EXERCISE BRIEF —
Only one portion of the data is to be written out: from the line bearing "cbv zeta. revert" through the line bearing "apply strict_bind; [|intros". Write it exactly as it appears.

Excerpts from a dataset
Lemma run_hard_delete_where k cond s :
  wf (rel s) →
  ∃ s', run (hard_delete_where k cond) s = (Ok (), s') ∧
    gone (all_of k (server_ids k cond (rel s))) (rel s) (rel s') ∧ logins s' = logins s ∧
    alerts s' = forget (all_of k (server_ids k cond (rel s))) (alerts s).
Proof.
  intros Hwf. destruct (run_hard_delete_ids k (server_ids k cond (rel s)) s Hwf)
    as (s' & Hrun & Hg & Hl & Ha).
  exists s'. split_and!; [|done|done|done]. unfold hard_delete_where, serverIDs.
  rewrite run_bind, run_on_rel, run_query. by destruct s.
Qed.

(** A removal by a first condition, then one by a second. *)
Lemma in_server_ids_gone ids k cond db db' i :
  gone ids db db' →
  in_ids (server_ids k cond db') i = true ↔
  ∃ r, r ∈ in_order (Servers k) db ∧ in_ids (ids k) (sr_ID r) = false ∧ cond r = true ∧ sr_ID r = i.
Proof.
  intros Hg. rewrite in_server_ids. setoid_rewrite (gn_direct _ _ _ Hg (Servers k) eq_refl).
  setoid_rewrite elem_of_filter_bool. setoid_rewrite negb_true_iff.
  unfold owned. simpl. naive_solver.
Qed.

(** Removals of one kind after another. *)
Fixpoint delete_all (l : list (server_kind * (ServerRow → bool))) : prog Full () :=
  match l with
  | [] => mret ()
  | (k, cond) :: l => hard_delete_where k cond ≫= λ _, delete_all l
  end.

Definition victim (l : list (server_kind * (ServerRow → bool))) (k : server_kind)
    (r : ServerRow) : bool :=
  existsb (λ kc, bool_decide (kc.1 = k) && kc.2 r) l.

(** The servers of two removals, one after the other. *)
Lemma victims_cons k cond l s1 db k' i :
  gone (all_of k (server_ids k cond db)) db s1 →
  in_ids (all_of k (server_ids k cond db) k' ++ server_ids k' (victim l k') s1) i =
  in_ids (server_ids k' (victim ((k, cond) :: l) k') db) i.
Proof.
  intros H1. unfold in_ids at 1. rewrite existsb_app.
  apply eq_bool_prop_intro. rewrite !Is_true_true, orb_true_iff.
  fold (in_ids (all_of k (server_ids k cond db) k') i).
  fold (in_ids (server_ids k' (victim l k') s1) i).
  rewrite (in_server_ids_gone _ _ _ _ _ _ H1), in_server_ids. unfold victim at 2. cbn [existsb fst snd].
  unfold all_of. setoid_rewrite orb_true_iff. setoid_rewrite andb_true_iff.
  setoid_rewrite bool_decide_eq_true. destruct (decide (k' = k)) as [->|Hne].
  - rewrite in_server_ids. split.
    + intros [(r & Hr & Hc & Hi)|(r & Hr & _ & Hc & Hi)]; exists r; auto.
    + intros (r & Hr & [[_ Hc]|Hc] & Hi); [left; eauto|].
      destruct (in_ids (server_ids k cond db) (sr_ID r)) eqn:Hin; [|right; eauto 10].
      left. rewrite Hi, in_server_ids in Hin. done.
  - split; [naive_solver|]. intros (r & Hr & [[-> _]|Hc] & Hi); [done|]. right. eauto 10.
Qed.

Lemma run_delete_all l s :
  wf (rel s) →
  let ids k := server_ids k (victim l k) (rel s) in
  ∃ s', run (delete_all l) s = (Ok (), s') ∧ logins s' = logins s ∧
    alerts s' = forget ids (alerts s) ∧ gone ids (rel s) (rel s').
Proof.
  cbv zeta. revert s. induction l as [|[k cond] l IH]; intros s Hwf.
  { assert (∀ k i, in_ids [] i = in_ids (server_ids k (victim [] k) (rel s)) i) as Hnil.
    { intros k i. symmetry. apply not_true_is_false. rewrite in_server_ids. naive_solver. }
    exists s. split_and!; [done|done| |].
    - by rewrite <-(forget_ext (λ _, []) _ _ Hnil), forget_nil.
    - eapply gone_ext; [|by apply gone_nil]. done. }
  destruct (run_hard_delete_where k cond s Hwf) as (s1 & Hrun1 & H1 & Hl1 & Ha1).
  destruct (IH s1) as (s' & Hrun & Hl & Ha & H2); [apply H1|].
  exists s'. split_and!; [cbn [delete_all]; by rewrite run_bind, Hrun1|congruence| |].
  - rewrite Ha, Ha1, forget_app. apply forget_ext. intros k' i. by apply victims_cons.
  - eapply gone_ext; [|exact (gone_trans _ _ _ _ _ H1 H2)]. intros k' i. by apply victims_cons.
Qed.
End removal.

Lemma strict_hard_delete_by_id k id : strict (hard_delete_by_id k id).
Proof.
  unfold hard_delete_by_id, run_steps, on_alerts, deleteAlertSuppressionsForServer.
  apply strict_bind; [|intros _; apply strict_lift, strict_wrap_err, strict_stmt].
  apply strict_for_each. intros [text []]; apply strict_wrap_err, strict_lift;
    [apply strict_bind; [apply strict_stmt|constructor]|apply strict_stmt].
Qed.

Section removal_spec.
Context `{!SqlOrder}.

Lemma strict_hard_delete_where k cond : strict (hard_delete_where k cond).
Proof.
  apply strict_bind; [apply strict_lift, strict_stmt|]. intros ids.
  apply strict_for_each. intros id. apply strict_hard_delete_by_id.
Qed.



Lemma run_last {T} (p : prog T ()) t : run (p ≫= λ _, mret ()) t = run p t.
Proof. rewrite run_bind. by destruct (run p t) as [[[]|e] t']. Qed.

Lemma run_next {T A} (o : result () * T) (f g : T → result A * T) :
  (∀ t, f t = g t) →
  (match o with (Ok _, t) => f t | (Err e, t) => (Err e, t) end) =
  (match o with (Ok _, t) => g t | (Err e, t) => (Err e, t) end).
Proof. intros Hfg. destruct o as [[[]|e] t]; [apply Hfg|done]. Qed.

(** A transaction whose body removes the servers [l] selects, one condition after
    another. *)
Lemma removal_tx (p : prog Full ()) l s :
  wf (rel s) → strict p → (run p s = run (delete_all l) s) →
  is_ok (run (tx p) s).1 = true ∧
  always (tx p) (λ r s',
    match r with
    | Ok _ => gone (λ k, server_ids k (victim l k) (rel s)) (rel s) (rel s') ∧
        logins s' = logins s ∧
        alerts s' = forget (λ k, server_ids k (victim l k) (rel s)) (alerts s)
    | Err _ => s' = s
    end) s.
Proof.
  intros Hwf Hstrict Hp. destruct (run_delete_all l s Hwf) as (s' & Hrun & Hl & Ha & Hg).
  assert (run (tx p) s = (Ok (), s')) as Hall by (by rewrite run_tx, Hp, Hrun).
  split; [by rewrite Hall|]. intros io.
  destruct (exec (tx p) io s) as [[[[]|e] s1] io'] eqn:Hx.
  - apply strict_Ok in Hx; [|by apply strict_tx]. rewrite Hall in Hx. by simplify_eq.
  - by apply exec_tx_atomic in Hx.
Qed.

---

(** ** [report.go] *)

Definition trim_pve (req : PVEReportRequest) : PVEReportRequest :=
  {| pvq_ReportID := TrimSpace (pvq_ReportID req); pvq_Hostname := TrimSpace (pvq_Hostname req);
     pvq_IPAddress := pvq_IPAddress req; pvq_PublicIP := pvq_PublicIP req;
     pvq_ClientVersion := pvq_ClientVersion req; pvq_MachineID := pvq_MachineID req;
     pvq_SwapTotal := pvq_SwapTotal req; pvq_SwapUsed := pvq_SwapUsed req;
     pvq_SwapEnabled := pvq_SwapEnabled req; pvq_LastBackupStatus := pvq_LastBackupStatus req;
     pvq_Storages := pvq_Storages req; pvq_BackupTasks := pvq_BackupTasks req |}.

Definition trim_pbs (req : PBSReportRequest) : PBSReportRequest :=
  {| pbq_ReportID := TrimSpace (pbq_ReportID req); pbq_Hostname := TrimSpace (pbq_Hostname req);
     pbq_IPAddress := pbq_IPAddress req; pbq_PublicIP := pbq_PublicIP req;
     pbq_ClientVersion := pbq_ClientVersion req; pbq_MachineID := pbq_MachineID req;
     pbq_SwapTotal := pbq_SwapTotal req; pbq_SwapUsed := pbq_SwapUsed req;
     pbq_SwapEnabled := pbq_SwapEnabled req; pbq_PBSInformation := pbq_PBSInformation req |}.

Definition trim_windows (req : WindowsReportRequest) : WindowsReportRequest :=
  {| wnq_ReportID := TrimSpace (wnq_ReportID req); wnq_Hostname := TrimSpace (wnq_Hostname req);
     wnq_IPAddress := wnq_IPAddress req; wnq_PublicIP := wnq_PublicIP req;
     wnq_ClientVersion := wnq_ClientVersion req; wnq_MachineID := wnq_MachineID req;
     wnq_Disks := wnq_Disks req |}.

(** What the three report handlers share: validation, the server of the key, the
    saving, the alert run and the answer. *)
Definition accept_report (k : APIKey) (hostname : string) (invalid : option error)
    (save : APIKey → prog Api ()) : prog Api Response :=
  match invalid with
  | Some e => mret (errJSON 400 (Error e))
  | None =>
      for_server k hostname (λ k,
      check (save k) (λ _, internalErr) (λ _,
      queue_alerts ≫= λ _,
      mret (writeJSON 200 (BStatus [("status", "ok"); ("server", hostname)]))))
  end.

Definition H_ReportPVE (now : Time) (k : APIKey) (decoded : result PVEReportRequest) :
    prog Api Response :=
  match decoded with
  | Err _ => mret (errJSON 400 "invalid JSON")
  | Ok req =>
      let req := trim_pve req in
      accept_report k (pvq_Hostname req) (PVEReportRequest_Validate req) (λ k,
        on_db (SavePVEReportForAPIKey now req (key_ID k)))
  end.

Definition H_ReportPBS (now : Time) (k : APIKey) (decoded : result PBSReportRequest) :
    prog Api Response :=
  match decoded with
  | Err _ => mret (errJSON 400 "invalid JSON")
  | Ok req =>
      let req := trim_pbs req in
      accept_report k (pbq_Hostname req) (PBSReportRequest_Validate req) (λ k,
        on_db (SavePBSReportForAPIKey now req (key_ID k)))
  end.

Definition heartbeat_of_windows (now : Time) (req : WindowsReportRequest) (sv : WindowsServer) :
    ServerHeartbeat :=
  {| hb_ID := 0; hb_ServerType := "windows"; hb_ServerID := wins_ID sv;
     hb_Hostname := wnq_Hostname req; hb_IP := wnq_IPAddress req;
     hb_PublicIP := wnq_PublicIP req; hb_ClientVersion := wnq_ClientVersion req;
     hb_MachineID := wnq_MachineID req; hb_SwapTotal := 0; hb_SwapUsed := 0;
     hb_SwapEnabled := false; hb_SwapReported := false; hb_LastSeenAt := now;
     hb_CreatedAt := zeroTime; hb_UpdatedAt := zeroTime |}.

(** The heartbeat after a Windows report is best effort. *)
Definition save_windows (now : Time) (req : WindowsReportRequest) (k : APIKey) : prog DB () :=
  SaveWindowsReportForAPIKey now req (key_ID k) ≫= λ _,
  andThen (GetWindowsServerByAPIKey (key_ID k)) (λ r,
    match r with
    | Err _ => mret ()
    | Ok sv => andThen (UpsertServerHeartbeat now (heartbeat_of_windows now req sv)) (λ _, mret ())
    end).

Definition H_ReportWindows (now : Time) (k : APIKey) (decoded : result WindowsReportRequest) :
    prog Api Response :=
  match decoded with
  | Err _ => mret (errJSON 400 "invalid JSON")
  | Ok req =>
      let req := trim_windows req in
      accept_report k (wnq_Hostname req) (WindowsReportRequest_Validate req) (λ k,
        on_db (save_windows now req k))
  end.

TASK OUTPUT —
  cbv zeta. revert s. induction l as [|[k cond] l IH]; intros s Hwf.
  { assert (∀ k i, in_ids [] i = in_ids (server_ids k (victim [] k) (rel s)) i) as Hnil.
    { intros k i. symmetry. apply not_true_is_false. rewrite in_server_ids. naive_solver. }
    exists s. split_and!; [done|done| |].
    - by rewrite <-(forget_ext (λ _, []) _ _ Hnil), forget_nil.
    - eapply gone_ext; [|by apply gone_nil]. done. }
  destruct (run_hard_delete_where k cond s Hwf) as (s1 & Hrun1 & H1 & Hl1 & Ha1).
  destruct (IH s1) as (s' & Hrun & Hl & Ha & H2); [apply H1|].
  exists s'. split_and!; [cbn [delete_all]; by rewrite run_bind, Hrun1|congruence| |].
  - rewrite Ha, Ha1, forget_app. apply forget_ext. intros k' i. by apply victims_cons.
  - eapply gone_ext; [|exact (gone_trans _ _ _ _ _ H1 H2)]. intros k' i. by apply victims_cons.
Qed.
End removal.

Lemma strict_hard_delete_by_id k id : strict (hard_delete_by_id k id).
Proof.
  unfold hard_delete_by_id, run_steps, on_alerts, deleteAlertSuppressionsForServer.
  apply strict_bind; [|intros _; apply strict_lift, strict_wrap_err, strict_stmt].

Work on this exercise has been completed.